Northern Ontarians are used to traveling long distances to see medical specialists but high-speed Internet connections are now bringing doctors north — virtually.
This week the Ministry of Health and Long-Term care pumped an additional $5.7 million into North Network, a program that uses videoconferencing to let rural dwellers in remote regions confer with doctors. North Network relies on the Ministry for its core funding, said Paula Ashley, spokesperson for North Network in Don Mills, Ont.
Initially, the network started up in 1998, linking Kirkland & District Hospital, Lady Minto Hospital in Cochrane, Timmins & District Hospital, and Sunnybrook Health Science Centre in Toronto. Right now, North Network services just upwards of 100 communities in northern and central parts of the province but this new funding will let the organization expand its services to an additional 23 communities in northern and central Ontario, she said.

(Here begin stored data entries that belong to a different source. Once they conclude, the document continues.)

Lemma preserved_from :
  forall (n : nat) (r : list Z), (length r <= n)%nat ->
  forall (pl pl' : option Z),
    sameSide pl pl' r ->
    (forall l2 r2, r = l2 ++ r2 ->
       matchHere pat' (lastOr pl l2) r2 = false ->
       matchHere pat (lastOr pl l2) r2 = true ->
       firstn (length pat) r2 = rep) ->
    stableFrom pat rep pl' (replaceFrom pat' rep' pl O r).
Proof.
  induction n as [|n IH]; intros r Hlen pl pl' Hside Hin x y Hxy Hm.
  - destruct r; [|simpl in Hlen; lia]. simpl in Hxy.
    symmetry in Hxy. apply app_eq_nil in Hxy. destruct Hxy as [_ Hy].
    subst y. now rewrite matchHere_nil in Hm.
  - destruct r as [|c r].
    { simpl in Hxy. symmetry in Hxy. apply app_eq_nil in Hxy.
      destruct Hxy as [_ Hy]. subst y. now rewrite matchHere_nil in Hm. }
    destruct (matchHere pat' pl (c :: r)) eqn:Hhit.
    + (* the rule fires here *)
      rewrite replaceFrom_hit in Hxy by assumption.
      set (m := firstn (length pat') (c :: r)) in *.
      set (r2 := skipn (length pat') (c :: r)) in *.
      assert (Hr : c :: r = m ++ r2) by (symmetry; apply firstn_skipn).
      assert (Hshort : (length r2 <= n)%nat).
      { subst r2. rewrite length_skipn. destruct pat'; [congruence|].
        simpl in *. lia. }
      assert (Hrest : forall z, replaceFrom pat' rep' (lastOr pl m) O r2 = z ++ y ->
                       lastOr pl' x = lastOr (lastOr pl' rep') z ->
                       firstn (length pat) y = rep).
      { intros z Hz Hprev.
        apply (IH r2 Hshort (lastOr pl m) (lastOr pl' rep')) with (l := z);
          try assumption.
        - destruct (isWordCharAt (lastOr pl m)) eqn:Hw.
          + left. now rewrite replacement_ends_word.
          + right. split; [apply replacement_ends_word|].
            apply matchHere_parts in Hhit. destruct Hhit as [_ [_ Hb]].
            fold m r2 in Hb. unfold wordBoundary in Hb. rewrite Hw in Hb.
            exact Hb.
        - intros l2 r3 Hs Hmiss Hmt. apply (Hin (m ++ l2) r3).
          + rewrite Hr, Hs. now rewrite app_assoc.
          + now rewrite lastOr_app.
          + now rewrite lastOr_app.
        - now rewrite <- Hprev. }
      apply app_eq_app in Hxy. destruct Hxy as [z [[Hrp Hy] | [Hx Hz]]].
      2: { apply (Hrest z Hz). rewrite Hx. apply lastOr_app. }
      * destruct z as [|b z].
        { rewrite app_nil_r in Hrp. simpl in Hy. subst x.
          apply (Hrest []); [now rewrite Hy | reflexivity]. }
        destruct x as [|a x].
        -- simpl in Hrp. subst y. rewrite <- Hrp in Hm.
           apply matchHere_parts in Hm. destruct Hm as [_ [Hp Hb]].
           rewrite <- Hrp. now apply (inserted_front pl').
        -- exfalso. apply matchHere_parts in Hm. destruct Hm as [Hb _].
           rewrite Hy in Hb.
           rewrite (no_boundary_inside (a :: x) (b :: z)) in Hb;
             try discriminate. now rewrite <- Hrp.
    + (* the code unit is copied *)
      rewrite replaceFrom_miss in Hxy by assumption.
      destruct x as [|a x].
      * simpl in Hxy. subst y. simpl in Hm.
        pose proof Hm as Hm'. apply matchHere_parts in Hm'.
        destruct Hm' as [Hb0 [Hp Hb1]].
        assert (Hb : wordBoundary pl (Some c) = true).
        { destruct Hside as [Hs | [Hs1 Hs2]].
          - unfold wordBoundary in *. now rewrite Hs.
          - unfold wordBoundary in Hb0. simpl in Hb0, Hs2.
            rewrite Hs1, Hs2 in Hb0. discriminate. }
        assert (Epat : exists p kk, pat = p :: kk).
        { destruct pat as [|p kk]; [congruence | eauto]. }
        destruct Epat as [p [kk Epat]]. rewrite Epat in Hp, Hb1 |- *.
        simpl in Hp. apply andb_true_iff in Hp. destruct Hp as [Hc Hp].
        cbn [length firstn skipn] in Hb1. rewrite lastOr_cons in Hb1.
        destruct (copy_tracking kk [p]) with (r := r) (q := Some c)
          as [H1 [H2 H3]]; try assumption; try reflexivity; try discriminate.
        cbn [length firstn]. rewrite <- H2.
        assert (Hmt : matchHere pat pl (c :: r) = true).
        { rewrite Epat. apply matchHere_parts. cbn [prefixCI].
          rewrite Hc, H1. cbn [length firstn skipn]. rewrite lastOr_cons.
          auto. }
        pose proof (Hin [] (c :: r) eq_refl Hhit Hmt) as Hfin.
        rewrite Epat in Hfin. exact Hfin.
      * simpl in Hxy. injection Hxy as Ha Hxy. subst a.
        apply (IH r) with (pl := Some c) (pl' := Some c) (l := x);
          try assumption.
        -- simpl in Hlen. lia.
        -- now left.
        -- intros l2 r3 Hs Hmiss Hmt. apply (Hin (c :: l2) r3);
             [now rewrite Hs | exact Hmiss | exact Hmt].
Qed.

“We have been going through exponential growth. We’re seeing over 1,000 clinical consultations per month in over 70 different medical specialties,” Ashley said. “In fact, in this first half of the year we’ve actually met the total of last year’s consultations. Each month we beat the previous month’s record.”
To access the services, patients need only to visit a Telehealth studio in their local hospital or doctors office, she explained. It’s simply a small room containing videoconferencing equipment from Cisco Systems Inc. and a high-resolution digital camera and other diagnostic equipment. Sometimes the patients are accompanied by other health care practitioners, Ashley said.
North Network was formed after a provincial government study in 1993 and 1994 determined that about $20 million was being spent on provincial air ambulances to the north, plus $10 million in travel subsidies for patients commuting to urban areas for treatment. Seventy-two per cent of that $10 million was doled out for travel expenses for post-operative treatment, which can be adequately replaced by telemedicine, North Network said.
Another example would be if a patient needed a dermatologist to examine a mole, rash or skin condition. The high-resolution camera would photograph the area, then it would be transmitted to the doctor via a high-speed Internet connection, who could view it and make a diagnosis, Ashley said.